[svn.haxx.se] · SVN Dev · SVN Users · SVN Org · TSVN Dev · TSVN Users · Subclipse Dev · Subclipse Users · this month's index

text-base penalty: A proposed solution

From: Kean Johnston <jkj_at_sco.com>
Date: 2002-12-16 13:27:30 CET

All,

About 6 weeks ago I started (restarted) the text-base penalty thread.
A lot was said, and I can precis it all if needed, but now that I
have taken a much closer look at svn than I had at the time, and now
that I actually have time to play with it seriously, I'd like to
re-open that particular can of worms. Please bear with me.

My personal goal (and its important, because it reflects typical large
project usage) is to convert the SCO OpenServer source code base from
its current tools-on-top-of-SCCS system to one managed by svn. This is
an ambitious project, complicated by the sheer volume of existing
history,
and the size of the code base. Other issues, such as importing from
SCCS,
can be addressed later. Before I even begin such a project with just
the current top-of-tree code for a proof-of-concept project, there are
things like the text base penalty I need to address.

First of all, I would like to state an objection to the notion of the
cached text base.
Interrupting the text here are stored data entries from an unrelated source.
(** Two tasks that succeed, with nil handlers: no crash and no handler call. *)
Lemma List_Run_no_failure_no_handler_witness :
  crashed cfg_ok_done = false ∧
  handler_calls 0 (cfg_trace cfg_ok_done) = [] ∧
  handler_calls 1 (cfg_trace cfg_ok_done) = [].
Proof.
  destruct (List_Run_no_failure_no_handler () list_ok [] cfg_ok_done)
    as (Hcr & Hcalls & _).
  - intros p Hp w. apply list_elem_of_In in Hp. vm_compute in Hp.
    destruct Hp as [<- | [<- | []]]; eexists; reflexivity.
  - exists [AMain; AMain; AGo 1; AMain; AGo 0]. reflexivity.
  - split_and!; [exact Hcr | apply Hcalls | apply Hcalls].
Defined.

(** Scenario C and scenario A, each followed by one more [Add]. *)
Lemma Add_after_Run_is_fresh_batch_witness :
  elems (List_tasks (List_Add_all (cfg_list cfg_C_done)
                       [mk_task (succeed "z") (report "H")]))
    = [mk_task (succeed "z") (report "H")] ∧
  elems (Chain_tasks (Chain_Add (r_chain (Chain_Run () chain_A [])) [succeed "z"]))
    = [succeed "z"].
Proof.
  destruct (Add_after_Run_is_fresh_batch (Err := string) () ([] : log))
    as [HList HChain].
  split.
  - apply (HList list_C cfg_C_done); [|reflexivity].
    exists [AMain; AMain; AMain; AGo 1; AGo 0; AGo 1]. reflexivity.
  - apply (HChain chain_A). reflexivity.
Defined.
The documentation sings its praises, and posts from
previous threads seem to indicate that people place a great deal of
importance on the ability to edit files on aeroplanes or environments
where they are not network-attached to their respository, but I submit
that such usage caters to such a tiny percentage of the audience likely
to use svn that making all other users incur the penalty seems
misguided.
It is approximately equivalent to the government producing every
document
it ever prints in every language on earth, on the offchance that one or
two of its employees are more comfortable reading in their native
language
than in English. A noble sentiment, to be sure, but rather impractical.
In the case of the text base, there are other soultions that are equally
functional, yet much smaller and (in my opinion) simpler.
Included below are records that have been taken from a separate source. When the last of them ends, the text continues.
Lemma JSMap_has_set (m : JSMap.t) (k k' : string) (v : AnalysisResult.t) :
  JSMap.has k' m = true -> JSMap.has k' (JSMap.set k v m) = true.
Proof using Type.
  unfold JSMap.has. rewrite JSMap_get_set.
  destruct (String.eqb k' k); [reflexivity|auto].
Qed.

(** Where a request in flight comes from. *)
Lemma schedule_in_flight (actions : list action) (s s' : Server.t) rs w assetId :
  schedule pow_approx actions s = (rs, s') ->
  (w, assetId) ∈ Server.in_flight s' ->
  (w, assetId) ∈ Server.in_flight s \/ Arrive (GetAnalyze w assetId) ∈ actions.
Proof using Type.
  revert s rs. induction actions as [|a rest IH]; intros s rs H Hin.
  - injection H as _ <-. auto.
  - cbn [schedule] in H. destruct (step pow_approx a s) as [r s1] eqn:Hstep.
    destruct (schedule pow_approx rest s1) as [rs' s2] eqn:Hrest.
    injection H as _ <-.
    destruct (IH _ _ Hrest Hin) as [Hin1|Hin1]; [|right; apply elem_of_cons; auto].
    apply step_cases in Hstep as [_ Hfl].
    destruct (Hfl _ _ Hin1) as [?|[-> _]]; [auto|]. right. apply elem_of_cons. auto.
Qed.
Second, before anyone is tempted to throw the "disk space is cheap"
argument
around, please don't. A software solution should not rely on the
*CURRENT*
costs of hardware in *SOME COUNTRIES* as a means of justifying a
solution
that can be implemented more cheaply yet just as functionally. Using
the
price of hardware is a mental trap. It is equivalent to a 3D graphics
package author saying "Oh, there is no need to optimize my raytracing
algorithm, CPUs are getting faster and cheaper and I can just wait for
good hardware to hide my bad design". Such thinking thwarts innovation,
which is usually a prime motivator for any software package in the first
place. So, in order to have a clear and rational debate about the text
base, I think it would be prudent to list its benefits, especially as
they relate to the overall system functionality.
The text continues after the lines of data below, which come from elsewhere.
(** * Stereographic re-projection (main.py): a shallow embedding and its
      verified properties.

    Numbers.  The program computes in IEEE binary64 ([np.float64]); this
    development reads every float as a real number of [R] and every
    arithmetic operation as the exact one, so it verifies the formulas of
    the program and says nothing of rounding error.  Python integers are
    [Z].  The three functions of the pipeline are compiled by numba in
    nopython mode with its default (Python) error model: a float division
    by zero raises [ZeroDivisionError], and so does [%] by zero.  Nothing in
    compiled code raises on a [nan]: [np.arccos] outside [-1, 1] returns
    [nan], arithmetic propagates it, and [round] turns it into an integer
    without a check.  Which integer is left to the target; it is the
    parameter [nan_to_int] of the development. *)

From Stdlib Require Import Reals Lra Lia ZArith List Bool FinFun RNsatz.
Import ListNotations.

Local Open Scope R_scope.

(** ** Errors and the result monad *)

Inductive error : Type :=
| ZeroDivisionError
| ValueError
| IndexError.

Inductive result (A : Type) : Type :=
| Ok (a : A)
| Err (e : error).

Arguments Ok {A} a.
Arguments Err {A} e.

Definition bind {A B : Type} (m : result A) (f : A -> result B) : result B :=
  match m with
  | Ok a => f a
  | Err e => Err e
  end.

Notation "'let*' x ':=' m 'in' k" := (bind m (fun x => k))
  (at level 10, x pattern, m at level 100, k at level 200).

(** ** Primitive operations of the host language *)

(** Float division [a / b] under numba's Python error model. *)
Definition fdiv (a b : R) : result R :=
  if Req_dec_T b 0 then Err ZeroDivisionError else Ok (a / b).

(** Integer remainder [a % b]: the sign of the result follows the divisor,
    as [Z.modulo] does. *)
Definition imod (a b : Z) : result Z :=
  if Z.eqb b 0 then Err ZeroDivisionError else Ok (Z.modulo a b).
o Allows for easy reversion of files without repository access
o Allows for easy detection of changes to the WC w/o repository access
o Allows for minimal client-to-server communication on commit
o Allows for local diffs (handy for developers) w/o repository access

I am sure there are other hidden benefits, but from a systemic
perspective,
or most certainly from an end users persective, those are the benefits.
These are what I see as the negatives.

o Thwarts tools like cscope that scan for all source files
o Makes `find . -name \*.[cCh]|xargs grep SOMETHING` much less useful
o Uses exactly double the space, which is wasted in read-only
environments
o Doubles the workload of any directory-traversal tools
o Doubles the inode count (this IS an issue!)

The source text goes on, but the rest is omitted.